(Saved entries)

* * * * * * *

(** * Currency swap form: latest-price reduction, rate computation,
      amount input validation and the conversion state

    Shallow embedding of [src/components/currency-selector.tsx] (the
    [getLatestTokenPrices] reduction and the [App] component's state, effect
    and handlers) together with models of the JavaScript built-ins the code
    calls: [Map], [parseFloat], [Number.prototype.toFixed], the regular
    expression [/^\d*\.?\d*$/] and the comparison of [Date] values.

    A JavaScript [number] is a binary64 float: Rocq's primitive [float].
    A JavaScript string is modelled by [string] (code units below 256). *)

From Stdlib Require Import ZArith List String Ascii Bool Lia Floats Permutation.
From Stdlib Require DecimalString.
Import ListNotations.

Local Open Scope string_scope.
Local Open Scope Z_scope.

(** ** JavaScript built-ins used by the component *)

Module JS.

(** *** Decimal digits *)

Definition is_digit (c : ascii) : bool :=
  let n := nat_of_ascii c in (48 <=? n)%nat && (n <=? 57)%nat.

Definition digit_value (c : ascii) : Z := Z.of_nat (nat_of_ascii c) - 48.

(** Longest prefix of decimal digits, and what follows it. *)
Fixpoint span_digits (s : string) : string * string :=
  match s with
  | String c r =>
      if is_digit c then let (ds, rest) := span_digits r in (String c ds, rest)
      else (EmptyString, s)
  | EmptyString => (EmptyString, EmptyString)
  end.

(** Mathematical value of a string of decimal digits. *)
Fixpoint digits_value (acc : Z) (ds : string) : Z :=
  match ds with
  | String c r => digits_value (10 * acc + digit_value c) r
  | EmptyString => acc
  end.

Definition string_of_Z (n : Z) : string :=
  DecimalString.NilZero.string_of_uint (N.to_uint (Z.to_N n)).

(** *** Numbers *)

(** The number nearest to the integer [v] (ties to even). *)
Definition Z2number (v : Z) : float :=
  SF2Prim (binary_normalize prec emax v 0 false).

(** The number nearest to [m * 10^e] for a mantissa [m >= 0]; [neg] is the
    sign of the literal, kept on a zero result. *)
Definition decimal2number (neg : bool) (m e : Z) : float :=
  if m =? 0 then (if neg then neg_zero else zero)
  else if 0 <=? e then Z2number ((if neg then - m else m) * 10 ^ e)
  else SF2Prim (SFdiv prec emax (S754_finite neg (Z.to_pos m) 0)
                                (S754_finite false (Z.to_pos (10 ^ (- e))) 0)).

(** *** [parseFloat] (ECMA-262, 19.2.4)

    Leading white space is dropped, then the longest prefix that is a
    [StrDecimalLiteral] is converted; [NaN] when there is none. *)

Definition is_white_space (c : ascii) : bool :=
  let n := nat_of_ascii c in
  ((9 <=? n)%nat && (n <=? 13)%nat) || (n =? 32)%nat || (n =? 160)%nat.

Fixpoint trim_start (s : string) : string :=
  match s with
  | String c r => if is_white_space c then trim_start r else s
  | EmptyString => EmptyString
  end.

Definition signed_digits (s : string) : option Z :=
  match s with
  | String "+" r =>
      let (ds, _) := span_digits r in
      if (ds =? "")%string then None else Some (digits_value 0 ds)
  | String "-" r =>
      let (ds, _) := span_digits r in
      if (ds =? "")%string then None else Some (- digits_value 0 ds)
  | _ =>
      let (ds, _) := span_digits s in
      if (ds =? "")%string then None else Some (digits_value 0 ds)
  end.

(** Value of the [ExponentPart] at the head of [s]; 0 when [s] does not
    start with a complete one (the prefix then ends before it). *)
Definition exponent_part (s : string) : Z :=
  match s with
  | String c r =>
      if (c =? "e")%char || (c =? "E")%char then
        match signed_digits r with Some e => e | None => 0 end
      else 0
  | EmptyString => 0
  end.

Variant literal : Type :=
  | LitInfinity
  | LitDecimal (m e : Z).

(** Longest prefix of [s] that is a [StrUnsignedDecimalLiteral]:
    [Infinity], [digits . digits? exp?], [. digits exp?] or [digits exp?]. *)
Definition unsigned_literal (s : string) : option literal :=
  if String.prefix "Infinity" s then Some LitInfinity
  else
    let (ip, r1) := span_digits s in
    match r1 with
    | String "." r2 =>
        let (fp, r3) := span_digits r2 in
        if (ip =? "")%string && (fp =? "")%string then None
        else Some (LitDecimal (digits_value 0 (ip ++ fp))
                              (exponent_part r3 - Z.of_nat (String.length fp)))
    | _ =>
        if (ip =? "")%string then None
        else Some (LitDecimal (digits_value 0 ip) (exponent_part r1))
    end.

Definition literal2number (neg : bool) (l : option literal) : float :=
  match l with
  | None => nan
  | Some LitInfinity => if neg then neg_infinity else infinity
  | Some (LitDecimal m e) => decimal2number neg m e
  end.

Definition parseFloat (s : string) : float :=
  match trim_start s with
  | String "+" r => literal2number false (unsigned_literal r)
  | String "-" r => literal2number true (unsigned_literal r)
  | t => literal2number false (unsigned_literal t)
  end.

Definition isNaN (x : float) : bool := is_nan x.

(** *** [Number.prototype.toFixed] (ECMA-262, 21.1.3.3) *)

Fixpoint zeros (n : nat) : string :=
  match n with
  | O => EmptyString
  | S n' => String "0" (zeros n')
  end.

(** [n / 10^f] written with exactly [f] fraction digits ([n >= 0]). *)
Definition fixed_digits (n : Z) (f : nat) : string :=
  let m := string_of_Z n in
  let k := String.length m in
  let m := if (k <=? f)%nat then zeros (f + 1 - k) ++ m else m in
  let k := String.length m in
  match f with
  | O => m
  | _ => substring 0 (k - f) m ++ "." ++ substring (k - f) f m
  end.

(** The integer [n] for which [n / 10^f] is nearest to [m * 2^e]
    ([m > 0]); the larger one when two are equally near. *)
Definition nearest_scaled (m e : Z) (f : nat) : Z :=
  let p := 10 ^ Z.of_nat f in
  if 0 <=? e then m * 2 ^ e * p
  else (2 * m * p + 2 ^ (- e)) / 2 ^ (1 - e).

(** [Number::toString] of an integral number [v >= 10^21]: the fewest
    significant digits that still denote the same number, in exponential
    form.  [n] is the number of digits of [v]; the search tries
    [k = n - steps', ...] significant digits. *)
Fixpoint shortest_decimal (x : float) (v : Z) (n : nat) (steps : nat) : Z :=
  match steps with
  | O => v
  | S steps' =>
      let k := (n - steps')%nat in
      let p := 10 ^ Z.of_nat (n - k) in
      let lo := v / p * p in
      let hi := lo + p in
      let oklo := (Z2number lo =? x)%float in
      let okhi := (Z2number hi =? x)%float in
      if oklo && okhi then
        match (v - lo) ?= (hi - v) with
        | Lt => lo
        | Gt => hi
        | Eq => if Z.even (v / p) then lo else hi
        end
      else if oklo then lo
      else if okhi then hi
      else shortest_decimal x v n steps'
  end.

Fixpoint strip_trailing_zeros (s : string) : string :=
  match s with
  | String c r =>
      match strip_trailing_zeros r with
      | EmptyString => if (c =? "0")%char then EmptyString else String c EmptyString
      | r' => String c r'
      end
  | EmptyString => EmptyString
  end.

Definition exponential_string (x : float) (v : Z) : string :=
  let n := String.length (string_of_Z v) in
  let w := shortest_decimal x v n n in
  let ds := string_of_Z w in
  let e := string_of_Z (Z.of_nat (String.length ds) - 1) in
  match strip_trailing_zeros ds with
  | String d EmptyString => String d ("e+" ++ e)
  | String d r => String d ("." ++ r ++ "e+" ++ e)
  | EmptyString => "0"
  end.

Definition toFixed (x : float) (fractionDigits : nat) : string :=
  match Prim2SF x with
  | S754_nan => "NaN"
  | S754_infinity false => "Infinity"
  | S754_infinity true => "-Infinity"
  | S754_zero _ => fixed_digits 0 fractionDigits
  | S754_finite s m e =>
      let sign := if s then "-" else "" in
      if (0 <=? e) && (10 ^ 21 <=? Zpos m * 2 ^ e)
      then sign ++ exponential_string (abs x) (Zpos m * 2 ^ e)
      else sign ++ fixed_digits (nearest_scaled (Zpos m) e fractionDigits) fractionDigits
  end.

(** *** Regular expressions

    The patterns of this program are sequences of single-character atoms,
    each taken once, optionally ([?]) or any number of times ([*]), between
    [^] and [$] (no flags, so the anchors are the ends of the input).
    Quantifiers are greedy and backtrack, as in ECMA-262 22.2.2. *)

Variant atom : Type :=
  | Digit                 (* \d *)
  | Char (c : ascii).     (* a literal character, such as \. *)

Variant term : Type :=
  | One (a : atom)
  | Opt (a : atom)        (* a? *)
  | Star (a : atom).      (* a* *)

Definition atom_matches (a : atom) (c : ascii) : bool :=
  match a with
  | Digit => is_digit c
  | Char d => (c =? d)%char
  end.

(** [match_here p s]: the terms [p] match [s] from its start to its end. *)
Fixpoint match_here (p : list term) (s : string) : bool :=
  match p with
  | [] => match s with EmptyString => true | _ => false end
  | One a :: p' =>
      match s with
      | String c r => atom_matches a c && match_here p' r
      | EmptyString => false
      end
  | Opt a :: p' =>
      match s with
      | String c r => (atom_matches a c && match_here p' r) || match_here p' s
      | EmptyString => match_here p' s
      end
  | Star a :: p' =>
      (fix star (s : string) : bool :=
         match s with
         | String c r => (atom_matches a c && star r) || match_here p' s
         | EmptyString => match_here p' s
         end) s
  end.

(** [/^p$/.test(s)] *)
Definition RegExp_test (p : list term) (s : string) : bool := match_here p s.

(** *** [Map] with string keys: entries in insertion order, one per key *)

Module Map.

Section WithValue.
Context {V : Type}.

Definition t : Type := list (string * V).

Definition empty : t := [].

Fixpoint get (m : t) (k : string) : option V :=
  match m with
  | [] => None
  | (k', v) :: m' => if (k' =? k)%string then Some v else get m' k
  end.

(** [set] overwrites the value of a key in place and appends a new key. *)
Fixpoint set (m : t) (k : string) (v : V) : t :=
  match m with
  | [] => [(k, v)]
  | (k', v') :: m' =>
      if (k' =? k)%string then (k, v) :: m' else (k', v') :: set m' k v
  end.

Definition entries (m : t) : list (string * V) := m.

Definition keys (m : t) : list string := map fst m.

End WithValue.

Arguments t : clear implicits.

End Map.

(** *** [Date]

    [new Date(s)] holds a time value: a whole number of milliseconds, or
    [NaN] (an invalid date), here [None].  [a > b] on two dates compares
    the time values as numbers, so it is false when either is [NaN]. *)

Definition time_value : Type := option Z.

Definition Date_gt (a b : time_value) : bool :=
  match a, b with
  | Some x, Some y => (y <? x)%Z
  | _, _ => false
  end.

(** Days from 1970-01-01 to the given day of the proleptic Gregorian
    calendar (ECMA-262 21.4.1.28, [MakeDay]). *)
Definition days_from_civil (y m d : Z) : Z :=
  let y' := if m <=? 2 then y - 1 else y in
  let era := y' / 400 in
  let yoe := y' - era * 400 in
  let doy := (153 * (if 2 <? m then m - 3 else m + 9) + 2) / 5 + d - 1 in
  let doe := yoe * 365 + yoe / 4 - yoe / 100 + doy in
  era * 146097 + doe - 719468.

Definition is_leap (y : Z) : bool :=
  ((y mod 4 =? 0) && negb (y mod 100 =? 0)) || (y mod 400 =? 0).

Definition days_in_month (y m : Z) : Z :=
  if m =? 2 then (if is_leap y then 29 else 28)
  else if (m =? 4) || (m =? 6) || (m =? 9) || (m =? 11) then 30 else 31.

* * * * * * *

TASK: Repeat word for word the lines above that run from the line containing "Digit => is_digit c" through the line containing "[new Date(s)] holds", both ends included, and nothing else.

ANSWER SPACE:
  | Digit => is_digit c
  | Char d => (c =? d)%char
  end.

(** [match_here p s]: the terms [p] match [s] from its start to its end. *)
Fixpoint match_here (p : list term) (s : string) : bool :=
  match p with
  | [] => match s with EmptyString => true | _ => false end
  | One a :: p' =>
      match s with
      | String c r => atom_matches a c && match_here p' r
      | EmptyString => false
      end
  | Opt a :: p' =>
      match s with
      | String c r => (atom_matches a c && match_here p' r) || match_here p' s
      | EmptyString => match_here p' s
      end
  | Star a :: p' =>
      (fix star (s : string) : bool :=
         match s with
         | String c r => (atom_matches a c && star r) || match_here p' s
         | EmptyString => match_here p' s
         end) s
  end.

(** [/^p$/.test(s)] *)
Definition RegExp_test (p : list term) (s : string) : bool := match_here p s.

(** *** [Map] with string keys: entries in insertion order, one per key *)

Module Map.

Section WithValue.
Context {V : Type}.

Definition t : Type := list (string * V).

Definition empty : t := [].

Fixpoint get (m : t) (k : string) : option V :=
  match m with
  | [] => None
  | (k', v) :: m' => if (k' =? k)%string then Some v else get m' k
  end.

(** [set] overwrites the value of a key in place and appends a new key. *)
Fixpoint set (m : t) (k : string) (v : V) : t :=
  match m with
  | [] => [(k, v)]
  | (k', v') :: m' =>
      if (k' =? k)%string then (k, v) :: m' else (k', v') :: set m' k v
  end.

Definition entries (m : t) : list (string * V) := m.

Definition keys (m : t) : list string := map fst m.

End WithValue.

Arguments t : clear implicits.

End Map.

(** *** [Date]

    [new Date(s)] holds a time value: a whole number of milliseconds, or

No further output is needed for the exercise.